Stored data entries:
(* ===== verification/TxDesc.v ===== *)
(** The memory of an iSER connection: the send descriptors of src/lib/iser.c with their
    data buffers, which the chunks of [Buddy] serve, and their release.

    A block of malloc and a memory region of libibverbs are named by numbers that are
    never used again; [live] are the blocks that were not freed, [registered] the regions
    that are not deregistered, each with its block and length.  What malloc and
    [ibv_reg_mr] answer is the interface [Verbs].  The lock around the walk of the PDU
    queues, the error strings and the result of [ibv_dereg_mr], which the code ignores,
    are left out. *)

From S2P Require Import Prelude Buddy.

(** ** The code *)

(** Whether the call with that number succeeds; [ibv_reg_mr] is given the buffer. *)
Class Verbs := {
  malloc_ok : nat -> bool;
  reg_mr_ok : nat -> option nat -> Z -> bool
}.

(** Memory at NULL cannot be registered. *)
Class VerbsLaws `{Verbs} := {
  reg_mr_null n len : reg_mr_ok n None len = false
}.

(** A pointer into the data: its block, and the units from the start of it. *)
Abbreviation address := (option nat * nat)%type.
Definition NULL : address := (None, 0%nat).

Record iser_tx_desc := {
  hdr_mr : nat;
  data_buff : address;
  data_mr : option nat
}.
#[export] Instance eta_tx_desc : Eta iser_tx_desc := fun t =>
  Build_iser_tx_desc (hdr_mr t) (data_buff t) (data_mr t).

Record iser_buf_chunk := {
  chunk_block : nat;
  buf : option nat;
  chunk_mr : nat;
  tree : list nat
}.
#[export] Instance eta_chunk : Eta iser_buf_chunk := fun c =>
  Build_iser_buf_chunk (chunk_block c) (buf c) (chunk_mr c) (tree c).

(** [tx_desc] and [buf_chunk] of [struct iser_conn]; [descs] are the descriptors. *)
Record iser_mem := {
  tx_desc : list nat;
  buf_chunk : list iser_buf_chunk;
  descs : gmap nat iser_tx_desc;
  live : list nat;
  registered : list (nat * (option nat * Z));
  calls : nat
}.
#[export] Instance eta_mem : Eta iser_mem := fun m =>
  Build_iser_mem (tx_desc m) (buf_chunk m) (descs m) (live m) (registered m) (calls m).

Definition mem_init : iser_mem := Build_iser_mem [] [] ∅ [] [] 0.

Abbreviation MM := (M iser_mem).

(** [sizeof(struct iser_hdr) + ISCSI_RAW_HEADER_SIZE] *)
Definition ISER_HEADERS_LEN : Z := 28 + 48.

Definition drop_key {A} (f : A -> nat) (k : nat) (l : list A) : list A := filter (fun x => f x <> k) l.

(** iscsi_malloc *)
Definition conn_malloc `{Verbs} : MM (option nat) := fun m =>
  let n := calls m in
  if malloc_ok n then Ret (Some n, m <| calls := S n |> <| live := n :: live m |>)
  else Ret (None, m <| calls := S n |>).

(** iscsi_free *)
Definition conn_free (ptr : address) : MM unit := fun m =>
  match ptr with
  | (None, O) => Ret (tt, m)
  | (Some b, O) =>
      if decide (b ∈ live m) then Ret (tt, m <| live := drop_key id b (live m) |> <| descs := delete b (descs m) |>)
      else Undef UseAfterFree
  | _ => Undef OutOfBounds
  end.

Definition ibv_reg_mr `{Verbs} (b : option nat) (len : Z) : MM (option nat) := fun m =>
  let n := calls m in
  if reg_mr_ok n b len then Ret (Some n, m <| calls := S n |> <| registered := (n, (b, len)) :: registered m |>)
  else Ret (None, m <| calls := S n |>).

Definition ibv_dereg_mr (mr : nat) : MM unit := fun m =>
  if decide (mr ∈ map fst (registered m)) then Ret (tt, m <| registered := drop_key fst mr (registered m) |>)
  else Undef UseAfterFree.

**Aim of the exercise**
Search the records for the string "address", and copy every line that holds it.

**The answer**
Abbreviation address := (option nat * nat)%type.
Definition NULL : address := (None, 0%nat).
  data_buff : address;
Definition conn_free (ptr : address) : MM unit := fun m =>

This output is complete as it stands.